A Curevo foi uma das aquisições e tem como principal produto candidato a amezosvateína, uma vacina para a prevenção do herpes-zóster em adultos. Embora o padrão atual de tratamento para a prevenção do herpes-zóster seja eficaz, os desafios de tolerabilidade podem limitar as taxas gerais de vacinação e contribuir para a hesitação em relação à segunda dose, deixando uma parcela significativa de pacientes com proteção reduzida ou nenhuma proteção, segundo a Eli Lilly.
Os acionistas da Curevo poderão receber até US$ 1,5 bilhão em dinheiro, incluindo um pagamento inicial e pagamentos subsequentes após o cumprimento de meta específica.

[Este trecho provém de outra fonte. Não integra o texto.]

(** ** The one-time reveal *)

(** X20. In every game that is not over, the first reveal returns
    normally, leaves the game state as it was and marks the reveal as
    used; the list it stores has an entry for exactly the legal cells
    and is never empty, so the message is always the count of revealed
    spots and never the one for no legal moves. *)
Theorem reveal_finds_legal_cells evs r :
  let s := state (play evs) in
  revealUsed r = false -> gameOver s = false ->
  exists moves,
    revealOnce s r
    = (s, mkReveal true moves, Ret (Some (Revealed (Z.of_nat (length moves))))) /\
    moves <> [] /\
    (forall x y, legalAt (storeOf s) x y <-> exists n, In (mkLegalMove x y n) moves).
Proof.
  cbv zeta. intros Hused Hplay.
  destruct (reached_play evs) as ((Hb & found & Hf & _ & Hgo) & _).
  set (s := state (play evs)) in *. pose proof (is_board_has_rows _ Hb) as Hrows.
  destruct (collectInRows_content (storeOf s) (seqZ 0 N) Hrows)
    with (out := @nil LegalMove) as (moves & [Hfin Hres] & Hmem & _).
  { intros y Hy%list_elem_of_In%elem_of_seqZ. lia. }
  { apply seqZ_sorted. }
  cbn [app] in Hfin, Hres. fold getAllLegalMoves in Hfin, Hres.
  assert (Hlegal : forall x y, legalAt (storeOf s) x y <->
                               exists n, In (mkLegalMove x y n) moves).
  { intros x y. split.
    - intros Hl. destruct (Hl) as (Hin & _ & c & Hc & _). exists (count c).
      apply Hmem. cbn. split; [|split; [done | by exists c]].
      apply list_elem_of_In, elem_of_seqZ. apply inside_spec in Hin. lia.
    - intros (n & (_ & Hl & _)%Hmem). exact Hl. }
  assert (Hne : moves <> []).
  { destruct (findAnyLegalMove_evals (storeOf s) Hrows) as (found' & [_ Hf'] & Hiff).
    assert (found' = found) as -> by congruence.
    destruct found; [|by rewrite Hplay in Hgo].
    destruct (proj1 Hiff eq_refl) as (x & y & Hl).
    apply Hlegal in Hl as (n & Hn). by destruct moves. }
  exists moves. split; [|done].
  unfold revealOnce. rewrite Hused, Hplay. cbn [orb].
  rewrite Hfin, Hres, withStore_storeOf.
  destruct moves as [|m moves]; [done|]. reflexivity.
Qed.

Lemma reveal_finds_legal_cells_witness :
  exists moves,
    revealOnce (state (play [])) (mkReveal false [])
    = (state (play []), mkReveal true moves,
       Ret (Some (Revealed (Z.of_nat (length moves))))) /\
    moves <> [] /\
    (forall x y, legalAt (storeOf (state (play []))) x y <->
                 exists n, In (mkLegalMove x y n) moves).
Proof.
  apply (reveal_finds_legal_cells [] (mkReveal false [])); reflexivity.
Defined.

(** ** What the component keeps in [localStorage] *)

Example parseInt_examples :
  parseInt "42" = Some (Int 42) /\ parseInt "  -7px" = Some (Int (-7)) /\
  parseInt "007" = Some (Int 7) /\ parseInt "1e3" = Some (Int 1) /\
  parseInt "abc" = Some NaN /\ parseInt "- 5" = Some NaN /\
  parseInt "+" = Some NaN /\ parseInt "" = Some NaN.
Proof. repeat split; reflexivity. Qed.

Lemma digits_ascii d :
  forallb (fun a => (N_of_ascii a <? 128)%N)
          (list_ascii_of_string (NilEmpty.string_of_uint d)) = true.
Proof. induction d; cbn; done. Qed.

Lemma digits_trimStart d :
  trimStart (NilEmpty.string_of_uint d) = NilEmpty.string_of_uint d.
Proof. by destruct d. Qed.

Lemma digits_signOf d :
  signOf (NilEmpty.string_of_uint d) = (false, NilEmpty.string_of_uint d).
Proof. by destruct d. Qed.

Lemma digits_digitPrefix d : digitPrefix (NilEmpty.string_of_uint d) = d.
Proof. induction d; cbn; by rewrite ?IHd. Qed.

(** [parseInt(String(n), 10)] is [n], for a natural number a double
    holds exactly. *)
Lemma parseInt_String n :
  0 <= n < 2 ^ 53 ->
  string_of_Z n <> ""%string /\ parseInt (string_of_Z n) = Some (Int n).
Proof.
  intros Hn. destruct n as [|p|p]; [done| |lia].
  unfold string_of_Z. cbn [Z.to_int NilZero.string_of_int].
  pose proof (Unsigned.to_uint_nonnil p) as Hnil.
  pose proof (Unsigned.of_to p) as Hp.
  set (d := Pos.to_uint p) in *.
  assert (Hz : Z.of_uint d = Z.pos p) by (unfold Z.of_uint; by rewrite Hp).
  assert (NilZero.string_of_uint d = NilEmpty.string_of_uint d) as ->
    by (by destruct d).
  split; [by destruct d|].
  unfold parseInt.
  rewrite digits_ascii, digits_trimStart, digits_signOf. cbv beta iota.
  rewrite digits_digitPrefix.
  destruct d; [done|..]; cbv zeta; rewrite Hz;
    (destruct (Z.ltb_spec (Z.pos p) (2 ^ 53)) as [_|]; [done|lia]).
Qed.

Lemma score_is_small s : reached s -> 0 <= score s < 2 ^ 53.
Proof.
  intros ((Hb & _) & _ & (H0 & H1 & H8) & Hocc & _).
  pose proof (occupied_le _ Hb). lia.
Qed.

Lemma initHighScore_insert ls k v :
  k <> "fdl_highscore"%string -> initHighScore (<[k:=v]> ls) = initHighScore ls.
Proof. intros Hk. unfold initHighScore. by rewrite lookup_insert_ne. Qed.

Lemma initFlag_stored ls k (b : bool) :
  ls !! k = Some (if b then "1"%string else "0"%string) -> initFlag k ls = b.
Proof. intros Hk. unfold initFlag. rewrite Hk. by destruct b. Qed.

(** The effect on the high score leaves the storage in step with the
    hook. *)
Lemma highScoreEffect_spec a :
  reached (game a) -> initHighScore (localStorage a) = Some (highScore a) ->
  let a' := highScoreEffect a in
  game a' = game a /\ dark a' = dark a /\ muted a' = muted a /\
  initHighScore (localStorage a') = Some (highScore a') /\
  gtNum (score (game a)) (highScore a') = false /\
  (forall k, k <> "fdl_highscore"%string ->
     localStorage a' !! k = localStorage a !! k).
Proof.
  intros Hr Hinit. cbv zeta. unfold highScoreEffect.
  destruct (gtNum (score (game a)) (highScore a)) eqn:Hgt; [|done].
  cbn [game dark muted highScore localStorage].
  destruct (parseInt_String (score (game a)) (score_is_small _ Hr)) as [Hne Hparse].
  do 3 (split; [done|]). split; [|split].
  - unfold initHighScore. rewrite lookup_insert_eq.
    destruct (String.eqb_spec (string_of_Z (score (game a))) ""); done.
  - cbn. apply Z.ltb_irrefl.
  - intros k Hk. by rewrite lookup_insert_ne.
Qed.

A LimmaTech Biologics, outra empresa comprada, tem como principal programa o LTB-SA7, que está na Fase 1 de desenvolvimento como uma vacina contra S. aureus, a principal causa de infecção em centros cirúrgicos. A Eli lilly informou que essa compra envolverá até US$ 780 milhões em dinheiro, incluindo um pagamento inicial e potenciais pagamentos adicionais diante de determinadas metas clínicas e regulamentares.
A terceira aquisição foi da Vaccine Company por um valor de até US$ 1,55 bilhão. A empresa desenvolve tecnologias proprietárias de nanopartículas in vivo (IVN) projetadas para permitir a apresentação de antígenos, conhecida por induzir respostas imunes duradouras associadas a vacinas de partículas semelhantes a vírus. O programa principal aplica essa tecnologia ao vírus Epstein-Barr (EBV).
“Diante das crescentes evidências que ligam o EBV à esclerose múltipla e a diversas neoplasias malignas, uma vacina profilática poderia prevenir não apenas a mononucleose infecciosa aguda, mas também as consequências neurológicas e oncológicas de longo prazo que podem surgir após a infecção”, segundo a Ei Lilly.
Perto das 14h37 (de Brasília), as ações da Eli Lilly subiam 1,3% na Bolsa de Nova York.